In London, she became interested in student politics and particularly in the West African Students' Union where she was elected the second female vice-president in 1953. In the same year, she was elected the founding President of the Nigerian Women's League of Great Britain. Her new position took her to British political party conferences where she made new connections and she met Margaret Ekpo and Comfort Tanimowo Ogunlesi when they visited London to help negotiate Nigeria's new constitution. They were the only two Nigerian women involved in this important stage of creating an independent Nigeria. She was assisted particularly by her friendship with the socialist and feminist Mary Sutherland.

She rejected her first name of Felicia and adopted her second name, the Yoruba name Folayegbe and its diminutive Fola. She abandoned her course and her agreement with her funding body and took a job with the post office. With her wages, she was able to fund her own studies. In June 1954, she obtained her ambition of a degree, in economics. She married and during that time she gave birth to her first child and she was recruited to assist in the Nigeriaisation of Northern Nigeria. She saw some friction with British managers in the civil service but she worked in a number of ministries.

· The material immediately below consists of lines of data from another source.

Lemma rpc_request_parsed `{HttpParserLaws} c text :
  header_value (conn_host c) → (strlen (conn_host c) ≤ 255)%nat → 0 ≤ conn_port c → is_i32 (conn_port c) →
  text ≠ "" → Z.of_nat (strlen text) < 2 ^ 63 →
  let r := conn_request c "POST" "/rpc" (Some text) in
  rq_method r = "POST" ∧ rq_uri r = "/rpc" ∧ rq_body r = text ∧
  http_parse (request_head r +:+ rq_body r) = Some r.
Proof.
  intros Hh Hl Hp0 Hp Ht Hlen r. assert (rq_body r = text) as Hb by (by destruct text).
  assert (rq_method r = "POST" ∧ rq_uri r = "/rpc") as [Hm Hu] by (by destruct text).
  split_and!; [done..|]. apply http_parse_request. pose proof (rpc_head_short c text Hl Hp Hlen) as Hs. fold r in Hs.
  assert (header_value (conn_host c +:+ ":" +:+ pretty (conn_port c))) as Hhost.
  { apply header_value_app; [done|]. apply header_value_app; [header_value_tac|].
    rewrite pretty_Z_nonneg by done. apply (header_value_print (conn_port c)). }
  assert (rq_headers r = [("Host", conn_host c +:+ ":" +:+ pretty (conn_port c)); ("Content-Type", "application/json");
    ("Content-Length", print_u64 (Z.of_nat (strlen text))); ("Connection", "keep-alive")]) as Eh by (by destruct text).
  split; rewrite ?Hm, ?Hu, ?Eh.
  - repeat constructor.
  - eexists; split; [reflexivity|apply (bool_decide_unpack _); vm_compute; exact I].
  - repeat (apply Forall_cons; split); [..|apply Forall_nil_2]; cbn [fst snd];
      (split; [header_value_tac|split; [first [exact Hhost|apply header_value_print|header_value_tac]|
        split; [intros ?; first [discriminate|by left|by right]|reflexivity]]]).
  - apply Nat.leb_le; reflexivity.
  - unfold body_framed. rewrite Eh, Hb. by split.
  - lia.
Qed.

(** ** Calls that succeed *)

(** The request of a call to [host:port]. *)
Definition rpc_http_request (host : string) (port : Z) (text : string) : http_request :=
  conn_request (Conn 0 host port true 0) "POST" "/rpc" (Some text).

(** A call that can be made: the pool is sound and gives a connection, the request is printed
    and sent. *)
Record call_made `{CJson} (env : rpc_env) (p : conn_pool) (held : list nat) (endpoint host : string)
    (port : Z) (method : string) (params : option json) (text : string) : Prop := CallMade {
  cm_pool : list_inv p held;
  cm_fresh : rpe_addr env ∉ (connections p).*1;
  cm_endpoint : rpc_endpoint endpoint = Val (Some (host, port));
  cm_host : header_value host;
  cm_get : (buckets_conn_pool_get (rpe_polls env) (rpe_connect env) (rpe_addr env) (rpe_now env) p host port).1.1.1
             = BUCKETS_OK;
  cm_method : (strlen method ≤ 127)%nat;
  cm_params : message_item params;
  cm_time : is_exact (rpe_time env);
  cm_text : cJSON_PrintUnformatted (request_json (call_request env method params)) = Some text;
  cm_length : Z.of_nat (strlen text) < 2 ^ 63;
  cm_head : re_head (rpe_request env) = Some (strlen (request_head (rpc_http_request host port text)));
  cm_body : (λ x, x.1) <$> send_all (re_io (rpe_request env)) text = Some (0, text)
}.

Lemma rpc_endpoint_host endpoint host port :
  rpc_endpoint endpoint = Val (Some (host, port)) → (strlen host ≤ 255)%nat ∧ is_i32 port.
Proof.
  unfold rpc_endpoint. destruct (CSearch.strstr _ _) as [[_ rest]|]; [|done].
  destruct (CSearch.strchr _ _) as [[h ps]|]; [|done]. destruct (Nat.leb_spec 256 (strlen h)); [done|].
  destruct (i32c _) as [v|] eqn:Ev; [|done]. apply i32c_Val in Ev as [Hv ->]. cbn [c_bind].
  intros [= <- <-]. split; [lia|done].
Qed.
Lemma example_exchange senv method params n n' reply :
  (strlen method ≤ 127)%nat → json_ok 998 params →
  example_serve senv method params n = Val (reply, n') → example_runs senv method params n = true →
  exchange (example_session senv method params n) example_pool [] "http://n2:9000" method params n n'.
Proof using Type.
  intros Hm Hp Hs Hr. unfold example_runs in Hr. cbv zeta in Hr.
  rewrite !andb_true_iff, !bool_decide_eq_true, !Z.ltb_lt, !Nat.ltb_lt in Hr.
  destruct Hr as [[[[[Hsend Ht] Hl] Hp1] Hp2] Hj].
  assert (ss_reply (example_session senv method params n) = reply) as Er by (unfold example_session; by rewrite Hs).
  split.
  - split; [apply example_pool_inv|..].
    + apply not_elem_of_nil.
    + vm_compute. reflexivity.
    + header_value_tac.
    + reflexivity.
    + done.
    + exact Hp.
    + unfold is_exact. cbn. lia.
    + reflexivity.
    + change (ss_text _) with (example_text method params). lia.
    + reflexivity.
    + exact Hsend.
  - unfold is_exact. cbn. lia.
  - rewrite Er. exact Hs.
  - lia.
  - change (re_recv _) with [strncpy 40 (ss_reply (example_session senv method params n));
                             str_drop 40 (ss_reply (example_session senv method params n))].
    assert (∀ t, (0 < strlen t)%nat → t ≠ "") as Hne by (intros [|]; cbn; [lia|done]).
    apply Forall_cons; split; [by apply Hne|]. apply Forall_cons; split; [by apply Hne|]. apply Forall_nil_2.
  - exact Hj.
Qed.
End Example.

(** ** The metadata of an object written on another node and read back from there *)

Section Example.
#[local] Existing Instance BitsCJson.bits_cjson.
#[local] Existing Instance BitsCJson.bits_cjson_laws.
#[local] Existing Instance BitsCJson.bits_cjson_text.
#[local] Existing Instance Transport.line_parser.
#[local] Existing Instance Transport.line_parser_laws.

Definition example_meta_text : string :=
  match buckets_xl_meta_to_json (Some example_meta) with Val (Some s) => s | _ => "" end.

Definition example_write_params : json := write_xlmeta_params "b" "o" "/d/disk1" example_meta_text.

Definition example_empty : node := Node ∅ [] None ∅.

Definition node_after (method : string) (params : json) (n : node) : node :=
  match example_serve example_storage method params n with Val (_, n) => n | Undef => n end.

Definition example_written : node := node_after "storage.writeXlMeta" example_write_params example_empty.

Definition example_read_params : json := xlmeta_params "b" "o" "/d/disk1".

Lemma example_meta_printed : buckets_xl_meta_to_json (Some example_meta) = Val (Some example_meta_text).
Proof using Type.
  unfold example_meta_text. destruct (xl_meta_to_json_total example_meta example_meta_wf) as [[s|] Hs];
    [by rewrite Hs|discriminate Hs].
Qed.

In 1968, she was the first Nigerian woman to be a permanent secretary in the Nigerian civil service. She was active in many women's organisations although her job in the civil service prevented her from taking the lead until after her retirement. After she retired she was more active and she also started a poultry farm which turned into a major business. She was a director of Nigeria Airways and other companies and was on a board of enquiry into student violence.

In 2001, LaRay Denzer wrote her biography, Folayegbe M. Akintunde-Ighodalo: a public life. Akintunde-Ighodalo died in 2005, at the age of 82.